(* ===== verification/MeDisable.v ===== *)
(** * The soft-disable tool (sentinel_me_disable.c, sentinel_bootguard_check.c)

    The pre-flight check of Boot Guard and the tool that asks the management
    engine to disable itself.  The operating system is a class of operations;
    console output is not modelled. *)

From S2P Require Import Prelude CStrings BitFields HostOS.
From stdpp Require Import prelude strings list.
From Stdlib Require Import ZArith Lia.
#[local] Open Scope Z_scope.

Class MeHost (W : Type) := {
  geteuid : W -> Z;
  me_open : string -> W -> sysret Z * W;
  me_lseek : Z -> Z -> W -> sysret unit * W;
  me_read : Z -> nat -> W -> sysret (list Z) * W;
  me_write : Z -> list Z -> W -> sysret Z * W;
  me_close : Z -> W -> W;
  mei_connect_client : Z -> list Z -> W -> sysret unit * W;
}.

(** ** sentinel_bootguard_check.c *)

Definition MSR_BOOT_GUARD_SACM_INFO : Z := 0x13A.
Definition B_BOOT_GUARD_NEM_ENABLED : Z := 1.
Definition B_BOOT_GUARD_MEASURED_BOOT : Z := 2.
Definition B_BOOT_GUARD_VERIFIED_BOOT : Z := 4.
Definition B_BOOT_GUARD_ENABLE : Z := 16.

(** The decision on the value of the register. *)
Definition bootguard_verdict (msr_val : Z) : bool :=
  if Z.land msr_val B_BOOT_GUARD_NEM_ENABLED =? 0 then false
  else if Z.land msr_val B_BOOT_GUARD_ENABLE =? 0 then false
  else if negb (Z.land msr_val B_BOOT_GUARD_VERIFIED_BOOT =? 0) then true
  else if negb (Z.land msr_val B_BOOT_GUARD_MEASURED_BOOT =? 0) then false
  else false.

Definition sentinel_bootguard_is_verified_boot_active {W} `{MH : MeHost W} : M W bool :=
  uid ← gets geteuid;
  if negb (uid =? 0) then mret false
  else
    r ← lift (me_open "/dev/cpu/0/msr"%string);
    match r with
    | SysErr _ => mret true
    | SysOk fd =>
        k ← lift (me_lseek fd MSR_BOOT_GUARD_SACM_INFO);
        match k with
        | SysErr _ => _ ← modify (me_close fd); mret true
        | SysOk _ =>
            b ← lift (me_read fd 8);
            _ ← modify (me_close fd);
            match b with
            | SysErr _ => mret true
            | SysOk bs =>
                if negb (length bs =? 8)%nat then mret true
                else mret (bootguard_verdict (le_decode bs))
            end
        end
    end.

(** ** sentinel_me_disable.c *)

(** [struct mkhi_header] *)
Definition mkhi_group_id := Bitfield 0 8.
Definition mkhi_command := Bitfield 8 7.
Definition mkhi_is_response := Bitfield 15 1.
Definition mkhi_reserved := Bitfield 16 8.
Definition mkhi_result := Bitfield 24 8.

Definition MKHI_GROUP_GEN : Z := 0x03.
Definition MKHI_GEN_CMD_ME_DISABLE : Z := 0x05.

(** [UUID_LE] of the MKHI client. *)
Definition MKHI_UUID : list Z :=
  le_encode 4 0x8E6A6715 ++ le_encode 2 0x9ABC ++ le_encode 2 0x4043 ++
  [0x88; 0xEF; 0x9E; 0x39; 0xC6; 0xF6; 0x3E; 0x0F].

Definition me_disable_request : list Z :=
  le_encode 4 (set_field mkhi_is_response 0
    (set_field mkhi_command MKHI_GEN_CMD_ME_DISABLE (set_field mkhi_group_id MKHI_GROUP_GEN 0))).

Definition EXIT_SUCCESS : Z := 0.
Definition EXIT_FAILURE : Z := 1.

(** Phase 3 on an open connection: the request and the response; whether the
    engine acknowledged only chooses the message that is printed. *)
Definition transmit_disable {W} `{MH : MeHost W} (fd : Z) : M W Z :=
  r ← lift (me_write fd me_disable_request);
  match r with
  | SysErr _ => _ ← modify (me_close fd); mret EXIT_FAILURE
  | SysOk _ =>
      b ← lift (me_read fd 4);
      match b with
      | SysErr _ => _ ← modify (me_close fd); mret EXIT_FAILURE
      | SysOk bs =>
          if (length bs <? 4)%nat then _ ← modify (me_close fd); mret EXIT_FAILURE
          else _ ← modify (me_close fd); mret EXIT_SUCCESS
      end
  end.

Definition me_disable_main {W} `{MH : MeHost W} (argv : list string) : M W Z :=
  match argv !! 1%nat with
  | None => mret EXIT_FAILURE
  | Some a =>
      if streq a "--enable-me-disable"%string then
        uid ← gets geteuid;
        if negb (uid =? 0) then mret EXIT_FAILURE
        else
          active ← sentinel_bootguard_is_verified_boot_active;
          if active : bool then mret EXIT_FAILURE
          else
            r ← lift (me_open "/dev/mei0"%string);
            match r with
            | SysErr _ => mret EXIT_FAILURE
            | SysOk fd =>
                k ← lift (mei_connect_client fd MKHI_UUID);
                match k with
                | SysErr _ => _ ← modify (me_close fd); mret EXIT_FAILURE
                | SysOk _ => transmit_disable fd
                end
            end
      else if streq a "-h"%string || streq a "--help"%string then mret EXIT_SUCCESS
      else mret EXIT_FAILURE
  end.

(** ** Safety of the tool *)

(** What the theorems need of the host: only a write delivers a message, and
    reading the register device yields the register. *)
Class MeLaws (W : Type) `{MH : MeHost W} := {
  sent : W -> list (list Z);
  msr : W -> Z;
  msr_u64 w : is_u64 (msr w);
  open_keeps p w : sent (me_open p w).2 = sent w /\ msr (me_open p w).2 = msr w;
  lseek_keeps fd o w : sent (me_lseek fd o w).2 = sent w /\ msr (me_lseek fd o w).2 = msr w;
  read_keeps fd n w : sent (me_read fd n w).2 = sent w;
  close_keeps fd w : sent (me_close fd w) = sent w;
  connect_keeps fd u w : sent (mei_connect_client fd u w).2 = sent w;
  write_sends fd bs w : sent (me_write fd bs w).2 = sent w \/ sent (me_write fd bs w).2 = sent w ++ [bs];
  write_ok fd bs w n : (me_write fd bs w).1 = SysOk n -> sent (me_write fd bs w).2 = sent w ++ [bs];
  msr_device fd w w1 w2 bs w3 :
    me_open "/dev/cpu/0/msr"%string w = (SysOk fd, w1) ->
    me_lseek fd MSR_BOOT_GUARD_SACM_INFO w1 = (SysOk tt, w2) ->
    me_read fd 8 w2 = (SysOk bs, w3) -> length bs = 8%nat -> bs = le_encode 8 (msr w);
}.

(** Verified boot is in force: capable, enabled and verifying. *)
Definition verified_boot (m : Z) : bool := Z.testbit m 0 && Z.testbit m 4 && Z.testbit m 2.

Lemma bootguard_verdict_spec m : bootguard_verdict m = verified_boot m.
Proof.
  unfold bootguard_verdict, verified_boot.
  change B_BOOT_GUARD_NEM_ENABLED with (2 ^ 0). change B_BOOT_GUARD_ENABLE with (2 ^ 4).
  change B_BOOT_GUARD_VERIFIED_BOOT with (2 ^ 2). rewrite !land_bit_zero by done.
  destruct (Z.testbit m 0), (Z.testbit m 4), (Z.testbit m 2); try done; cbn [negb andb]; by case_match.
Qed.

Section laws.
Context {W : Type} `{ML : MeLaws W}.
Implicit Types (w : W).

Lemma bootguard_spec w :
  wp sentinel_bootguard_is_verified_boot_active w (fun b w' =>
    sent w' = sent w /\ (b = false -> geteuid w = 0 -> verified_boot (msr w) = false)).
Proof.
  unfold sentinel_bootguard_is_verified_boot_active. do 2 wp_step.
  destruct (geteuid w =? 0) eqn:E0; cbn [negb]; boolify; [|wp_step; split; [done|congruence]].
  do 2 wp_step. pose proof (open_keeps "/dev/cpu/0/msr"%string w) as [K1 _].
  destruct (me_open "/dev/cpu/0/msr"%string w) as [[fd|?] w1] eqn:E1; cbn [fst snd] in *; [|by wp_step].
  do 2 wp_step. pose proof (lseek_keeps fd MSR_BOOT_GUARD_SACM_INFO w1) as [K2 _].
  destruct (me_lseek fd MSR_BOOT_GUARD_SACM_INFO w1) as [[[]|?] w2] eqn:E2; cbn [fst snd] in *;
    [|do 3 wp_step; split; [by rewrite close_keeps, K2|done]].
  do 4 wp_step. pose proof (read_keeps fd 8 w2) as K3.
  destruct (me_read fd 8 w2) as [[bs|?] w3] eqn:E3; cbn [fst snd] in *;
    [|wp_step; split; [by rewrite close_keeps, K3, K2|done]].
  destruct (length bs =? 8)%nat eqn:E4; cbn [negb]; boolify; wp_step;
    (split; [by rewrite close_keeps, K3, K2|]); [|done].
  intros Hb _. rewrite bootguard_verdict_spec in Hb.
  rewrite (msr_device fd w w1 w2 bs w3) in Hb by done.
  rewrite le_decode_encode in Hb; [done|]. pose proof (msr_u64 w). unfold is_u64 in *.
  change (256 ^ Z.of_nat 8) with 18446744073709551616. lia.
Qed.

Lemma transmit_spec fd w :
  wp (transmit_disable fd) w (fun code w' =>
    (sent w' = sent w \/ sent w' = sent w ++ [me_disable_request]) /\
    (code = EXIT_SUCCESS -> sent w' = sent w ++ [me_disable_request])).
Proof.
  unfold transmit_disable. do 2 wp_step.
  pose proof (write_sends fd me_disable_request w) as Hs. pose proof (write_ok fd me_disable_request w) as Hok.
  destruct (me_write fd me_disable_request w) as [[n|?] w1]; cbn [fst snd] in *;
    [|do 3 wp_step; rewrite close_keeps; done].
  specialize (Hok n eq_refl). do 2 wp_step. pose proof (read_keeps fd 4 w1) as K.
  destruct (me_read fd 4 w1) as [[bs|?] w2]; cbn [fst snd] in *.
  - wp_step; do 3 wp_step; rewrite close_keeps, K; auto.
  - do 3 wp_step. rewrite close_keeps, K. auto.
Qed.

(** C31. The soft-disable tool is safe against bricking: it always finishes, and
    it sends the engine nothing, or exactly the disable command (03 05 00 00), and
    that only when it was asked to by its flag, runs as root, and the register
    of Boot Guard does not show verified boot in force; it exits with success
    only after the command was sent or for the help text. *)
Theorem disable_only_when_safe argv w :
  exists code w', me_disable_main argv w = Some (code, w') /\
    (sent w' = sent w \/
     (sent w' = sent w ++ [[0x03; 0x05; 0; 0]] /\ argv !! 1%nat = Some "--enable-me-disable"%string /\
      geteuid w = 0 /\ verified_boot (msr w) = false)) /\
    (code = EXIT_SUCCESS -> argv !! 1%nat = Some "--enable-me-disable"%string ->
       sent w' = sent w ++ [[0x03; 0x05; 0; 0]]).
Proof.
  change [0x03; 0x05; 0; 0] with me_disable_request.
  change (wp (me_disable_main argv) w (fun code w' =>
    (sent w' = sent w \/
     (sent w' = sent w ++ [me_disable_request] /\ argv !! 1%nat = Some "--enable-me-disable"%string /\
      geteuid w = 0 /\ verified_boot (msr w) = false)) /\
    (code = EXIT_SUCCESS -> argv !! 1%nat = Some "--enable-me-disable"%string ->
       sent w' = sent w ++ [me_disable_request]))).
  unfold me_disable_main. destruct (argv !! 1%nat) as [a|]; [|wp_step; split; [auto|done]].
  destruct (streq a "--enable-me-disable") eqn:Ea.
  2:{ apply streq_neq in Ea. wp_step; wp_step; (split; [auto|]); [congruence|done]. }
  apply streq_eq in Ea as ->. do 2 wp_step. destruct (geteuid w =? 0) eqn:Eu; cbn [negb]; boolify;
    [|wp_step; split; [auto|done]].
  wp_step. eapply wp_mono; [apply bootguard_spec|]. intros [] w1 [K1 Hv]; [wp_step; split; [auto|done]|].
  specialize (Hv eq_refl Eu). do 2 wp_step. pose proof (open_keeps "/dev/mei0"%string w1) as [K2 _].
  destruct (me_open "/dev/mei0"%string w1) as [[fd|?] w2]; cbn [fst snd] in *;
    [|wp_step; split; [left; congruence|done]].
  do 2 wp_step. pose proof (connect_keeps fd MKHI_UUID w2) as K3.
  destruct (mei_connect_client fd MKHI_UUID w2) as [[[]|?] w3]; cbn [fst snd] in *.
  - eapply wp_mono; [apply transmit_spec|]. intros code w4 [Hs Hc].
    rewrite K3, K2, K1 in Hs, Hc. split; [|auto]. destruct Hs; [by left|by right].
  - do 3 wp_step. rewrite close_keeps. split; [left; congruence|done].
Qed.
End laws.

(** ** A concrete host: the register, the effective user and the messages *)

Record me_mock := MeMock { mm_msr : Z; mm_uid : Z; mm_sent : list (list Z) }.

#[global] Instance me_mock_host : MeHost me_mock := {|
  geteuid := mm_uid;
  me_open p w := (SysOk (if streq p "/dev/mei0" then 4 else 3), w);
  me_lseek _ _ w := (SysOk tt, w);
  me_read fd n w := (SysOk (if fd =? 3 then le_encode 8 (u64 (mm_msr w)) else [3; 0x85; 0; 0]), w);
  me_write _ bs w := (SysOk (Z.of_nat (length bs)), MeMock (mm_msr w) (mm_uid w) (mm_sent w ++ [bs]));
  me_close _ w := w;
  mei_connect_client _ _ w := (SysOk tt, w);
|}.

#[global] Program Instance me_mock_laws : MeLaws me_mock := {| sent := mm_sent; msr w := u64 (mm_msr w) |}.
Next Obligation. intros w. apply u64_is_u64. Qed.
Next Obligation. done. Qed.
Next Obligation. done. Qed.
Next Obligation. done. Qed.
Next Obligation. done. Qed.
Next Obligation. done. Qed.
Next Obligation. intros fd bs w. by right. Qed.
Next Obligation. done. Qed.
Next Obligation. intros fd w w1 w2 bs w3 [= <- <-] [= <-] [= <- <-] _. done. Qed.

(** Measured boot only: the command goes out; verified boot: nothing does. *)
Lemma disable_only_when_safe_witness :
  (exists w', me_disable_main ["me"; "--enable-me-disable"]%string (MeMock 0x13 0 []) = Some (EXIT_SUCCESS, w') /\
    sent w' = [[0x03; 0x05; 0; 0]]) /\
  exists code w', me_disable_main ["me"; "--enable-me-disable"]%string (MeMock 0x15 0 []) = Some (code, w') /\
    sent w' = [].
Proof.
  split.
  - destruct (disable_only_when_safe ["me"; "--enable-me-disable"]%string (MeMock 0x13 0 []))
      as (code & w' & H1 & _ & H2).
    assert (code = EXIT_SUCCESS) as -> by (vm_compute in H1; injection H1 as <- _; reflexivity).
    exists w'. split; [exact H1|]. apply H2; reflexivity.
  - destruct (disable_only_when_safe ["me"; "--enable-me-disable"]%string (MeMock 0x15 0 []))
      as (code & w' & H1 & [H2|(_ & _ & _ & H2)] & _).
    + exists code, w'. split; [exact H1|exact H2].
    + vm_compute in H2. congruence.
Defined.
☆ ☆ ☆ ☆ ☆ ☆ ☆
#### Task:
Copy out the lines above with "change" in them.

#### Answer for this exercise:
  change B_BOOT_GUARD_NEM_ENABLED with (2 ^ 0). change B_BOOT_GUARD_ENABLE with (2 ^ 4).
  change B_BOOT_GUARD_VERIFIED_BOOT with (2 ^ 2). rewrite !land_bit_zero by done.
  change (256 ^ Z.of_nat 8) with 18446744073709551616. lia.
  change [0x03; 0x05; 0; 0] with me_disable_request.
  change (wp (me_disable_main argv) w (fun code w' =>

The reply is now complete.